1540 words - 7 pages

“To what extent was the Beveridge Report implemented by the Labour governments from 1945-51?”
When the Beveridge report of 1942 was produced it identified “five giants” that were plaguing Britain, these included; want, squalor, ignorance, disease and idleness. One of the big tasks for Clement Attlee’s labour government of 1945 was to address these giants and repair the damage done by war. Although progress was made through the creation of NHS and the establishment of a cradle to grave welfare state it was still far from perfect. With complaints over the extensiveness of the national insurance act and divisions in education, implementing the Beveridge report was not all plain sailing for Labour.

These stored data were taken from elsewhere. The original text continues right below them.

(** * Pricebook smartphone scraper: a shallow embedding of [web_scrape.py]

    The development follows the source file top to bottom: the text helpers
    of the Python runtime that the scraper calls ([str.strip], [str.replace],
    [in], [int], [float], [re.search]), the field extractors [clean_price]
    and [extract_spec_value], the persistence helpers, the layout
    classifier, the three record extractors and the crawl loop of
    [scrape_pricebook].

    Text is modelled as [string], one [ascii] per character, so the model
    speaks about ASCII pages.  Python integers are [Z].  A Python float is
    represented by the exact decimal it was parsed from (a [Q]); rounding to
    binary64 is outside the model. *)

From Stdlib Require Import ZArith QArith String Ascii List Bool Lia.
From stdpp Require Import base gmap strings list.
Import ListNotations.

Close Scope Q_scope.
Local Open Scope string_scope.
Local Open Scope Z_scope.
Set Warnings "-clear-no-such-hyp".

(** ** Python text primitives *)

Module Py.

(** Characters for which [str.isspace] holds, restricted to ASCII. *)
Definition is_space (c : ascii) : bool :=
  let n := nat_of_ascii c in
  ((9 <=? n) && (n <=? 13) || (28 <=? n) && (n <=? 32))%nat.

Definition digit_val (c : ascii) : option Z :=
  let n := nat_of_ascii c in
  if ((48 <=? n) && (n <=? 57))%nat then Some (Z.of_nat (n - 48)) else None.

Definition is_digit (c : ascii) : bool :=
  match digit_val c with Some _ => true | None => false end.

Definition is_alnum (c : ascii) : bool :=
  let n := nat_of_ascii c in
  ((48 <=? n) && (n <=? 57) || (65 <=? n) && (n <=? 90)
   || (97 <=? n) && (n <=? 122))%nat.

(** [\w] of the [re] module: alphanumerics and the underscore. *)
Definition is_word (c : ascii) : bool :=
  is_alnum c || Ascii.eqb c "_".

Definition lower_char (c : ascii) : ascii :=
  let n := nat_of_ascii c in
  if ((65 <=? n) && (n <=? 90))%nat then ascii_of_nat (n + 32) else c.

Definition upper_char (c : ascii) : ascii :=
  let n := nat_of_ascii c in
  if ((97 <=? n) && (n <=? 122))%nat then ascii_of_nat (n - 32) else c.

Fixpoint map_chars (f : ascii -> ascii) (s : string) : string :=
  match s with
  | EmptyString => EmptyString
  | String c r => String (f c) (map_chars f r)
  end.

(** [s.lower()] and [s.upper()]. *)
Definition lower : string -> string := map_chars lower_char.
Definition upper : string -> string := map_chars upper_char.

(** [s.lstrip()], [s.rstrip()], [s.strip()]. *)
Fixpoint lstrip (s : string) : string :=
  match s with
  | EmptyString => EmptyString
  | String c r => if is_space c then lstrip r else s
  end.

Fixpoint rstrip (s : string) : string :=
  match s with
  | EmptyString => EmptyString
  | String c r =>
      match rstrip r with
      | EmptyString => if is_space c then EmptyString else String c EmptyString
      | r' => String c r'
      end
  end.

Definition strip (s : string) : string := rstrip (lstrip s).

(** [needle in hay]. *)
Fixpoint contains (needle hay : string) : bool :=
  String.prefix needle hay ||
  match hay with
  | EmptyString => false
  | String _ r => contains needle r
  end.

One of the key aspects of society that needed addressing was the state of secondary education. This was addressed with the implementation of the 1944 Butler Act which looked to try and set up high quality nationwide provision of education. Prior to the act many working class children left school with only a very basic primary education as the pressure to choose a job over education was high due to the fact quality secondary school often required the payment of fees. Which led to secondary schooling only being open to those who could afford to pay for fees. The Butler Act looked to set up three levels of secondary education, technical schools, grammar schools and secondary modern schools with the aim being that it would provide everyone, regardless of class the access to quality education in an effort to tackle ignorance. However this didn’t prove to be the case, education still very much remained a segregated system due to the presence of the 11+ test which decided whether children went to a grammar school or technical school, more often than not only the rich well educated kids passed the test so only the rich, upper class kids went to grammar school where they received access to the best education which le to them then going to university. Meanwhile those who failed went to technical colleges where they learnt more practical skills such as woodwork. This system effectively meant that the working-class youth of Britain were effectively destined to be stuck in the same low paying working class jobs that there parents had before them. Secondary Modern schools were limited with only about 30 being set up by 1938 so as a result education remained a very segregated part of society with poor children receiving lower quality teaching. It can be viewed then that efforts to try and tackle ignorance by changes to the education system were largely ineffective. Poor children still didn’t have access to the same quality of education that middle class and upper-class children had and were still not being presented with equal opportunities which meant the problem working class children faced of an education system that couldn’t provide them with good enough opportunities to pursue better jobs was still prevalent as it had been prior to the war meaning the issue of...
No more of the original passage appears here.